There are moments, though. When Henry is being taken to hospital in an ambulance after being recovered, he calls out that a man above him is hemorrhaging. It’s only about a paragraph but as he experiences the discomfort of this man’s blood dripping down onto him – and then, even worse in a way, stopping… it’s a potent moment that energizes the reader, because of just how tightly wound the writing is. We get all that we need to know from just a few sentences and the impact is greater than any amount of embellishments could deliver. But the truly concise Hemingway who would win the Nobel and the Pulitzer had not yet quite arrived on the scene – his style is still developing here.
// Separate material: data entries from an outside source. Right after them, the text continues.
(* ===== verification/Lifecycle.v ===== *)
(** * Lifecycle ownership

    [core/scripts/recovery-lifecycle-ownership.ts]: the closed law that maps
    observations, compatibility stops and typed-request evidence onto the six
    lifecycle states, the durable record and its lawful transitions. *)

From stdpp Require Import base gmap strings list.
From S2P Require Import Prelude LoopTypes.

(** ** Vocabularies *)

Inductive MechanicalFaultClass :=
| MechanicalFailure
| UnknownFailure
| MalformedOutput
| ProcessDeath
| NoProgress
| Capacity
| RetryExhaustion.

#[export] Instance fault_class_eq_dec : EqDecision MechanicalFaultClass.
Proof. solve_decision. Defined.

Definition MECHANICAL_COMPATIBILITY_STOP_REASONS : list string :=
  ["run_fatal"; "recovery_exhausted"; "repeated_no_progress"; "consecutive_blocked";
   "supervisor_no_progress"; "supervisor_cycle_cap"; "worktree_capacity"].

Definition isMechanicalCompatibilityStopReason (reason : option string) : bool :=
  match reason with
  | Some r => includes r MECHANICAL_COMPATIBILITY_STOP_REASONS
  | None => false
  end.

(** [isPublicTypedRequest] on an optional string. *)
Definition asPublicTypedRequest (value : option string) : option PublicTypedRequest :=
  v ← value;
  p ← list_find (fun r => typed_request_name r = v) PUBLIC_TYPED_REQUESTS;
  Some p.2.

(** A flag that every use tests with [=== true] is a [bool]. *)
Record LifecycleDerivationInput := mkDerivation {
  labels : list string;
  typedRequest : option string;
  stopReason : option string;
  coolingFlag : bool;
  trainOutcome : option string;
  observerProvedPostcondition : bool;
  processExitCode : option Z;
  cancelledByAuthenticatedCaller : bool;
  cancelledByOriginalAuthorizedCaller : bool;
  activeAttempt : bool;
  externalConditionWait : bool;
  faultClass : option MechanicalFaultClass;
}.

Definition noEvidence : LifecycleDerivationInput :=
  mkDerivation [] None None false None false None false false false false None.

(** [{ ...evidence, typedRequest: null }]. *)
Definition without_typed_request (i : LifecycleDerivationInput) : LifecycleDerivationInput :=
  mkDerivation (labels i) None (stopReason i) (coolingFlag i) (trainOutcome i)
    (observerProvedPostcondition i) (processExitCode i) (cancelledByAuthenticatedCaller i)
    (cancelledByOriginalAuthorizedCaller i) (activeAttempt i) (externalConditionWait i) (faultClass i).

(** ** Derivation *)

Definition owned (s : RecoveryLifecycleState) : LifecycleOwnership :=
  mkOwnership s true false false (bool_decide (s = LCancelled)) false None.

(** [owned("typed-input-wait", { human_authority, typed_request })]. *)
Definition ownedTyped (r : PublicTypedRequest) : LifecycleOwnership :=
  mkOwnership LTypedInputWait true false false false (bool_decide (r = AuthorityRequest)) (Some r).

Definition hasNeedsHumanLabel (ls : list string) : bool :=
  existsb (fun l => bool_decide (l = "pipeline:needs-human" ∨ l = "needs-human")) ls.
Definition hasBlockedLabel (ls : list string) : bool :=
  existsb (fun l => bool_decide (l = "pipeline:blocked" ∨ l = "blocked")) ls.

Definition deriveLifecycleState (i : LifecycleDerivationInput) : LifecycleOwnership :=
  if cancelledByAuthenticatedCaller i || cancelledByOriginalAuthorizedCaller i then owned LCancelled
  else if observerProvedPostcondition i then owned LSucceeded
  else match asPublicTypedRequest (typedRequest i) with
  | Some r => ownedTyped r
  | None =>
      if externalConditionWait i then owned LExternalConditionWait
      else match faultClass i with
      | Some f => if decide (f = Capacity) then owned LExternalConditionWait else owned LCooling
      | None =>
          if isMechanicalCompatibilityStopReason (stopReason i) || coolingFlag i then
            if decide (stopReason i = Some "worktree_capacity") then owned LExternalConditionWait
            else owned LCooling
          else if decide (trainOutcome i = Some "STOP") then owned LCooling
          else if hasNeedsHumanLabel (labels i) || hasBlockedLabel (labels i) then owned LCooling
          else if activeAttempt i then owned LActive
          else if decide (processExitCode i = Some 0%Z ∧ observerProvedPostcondition i = false)
               then owned LCooling
          else owned LCooling
      end
  end.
Speaking of his style, there’s a scene that totally surprised me as Henry and Cat arrive in Switzerland and are taken in by the police. In dialogue that presages the likes of Joseph Heller and Kurt Vonnegut, these two policemen argue about winter sport in different towns – all while Henry and Cat are nervously waiting to make sure they get their visas stamped. I don’t know if Hemingway ever read Kafka, but a scene like this would imply that he was at the very least familiar with him; it is ridiculous bureaucracy at its very finest. It also provides a welcome dose of humor, humor that’s truly laugh-out-loud instead of the drier (and often less funny) jokes that Hemingway otherwise uses, when he does use any kind of humor at all.
Rating: 4 out of 5. The war novel interested me less than the romance-during-wartime novel, to draw out this idea that this book is two novels merged into one. It’s not to say that Hemingway’s depictions of the Italian front aren’t potent – but Henry’s courtship and partnership with Cat is some of the best writing I’ve read of Hemingway’s and perhaps even some of the best romantic writing period. The final chapter is, on its own, a thing of perfect tragic beauty and far more affecting than just about anything else in the novel. It turns out, perhaps, that war can only be so intense before you are numbed to it – but tragedies of a personal nature will always strike right to the core.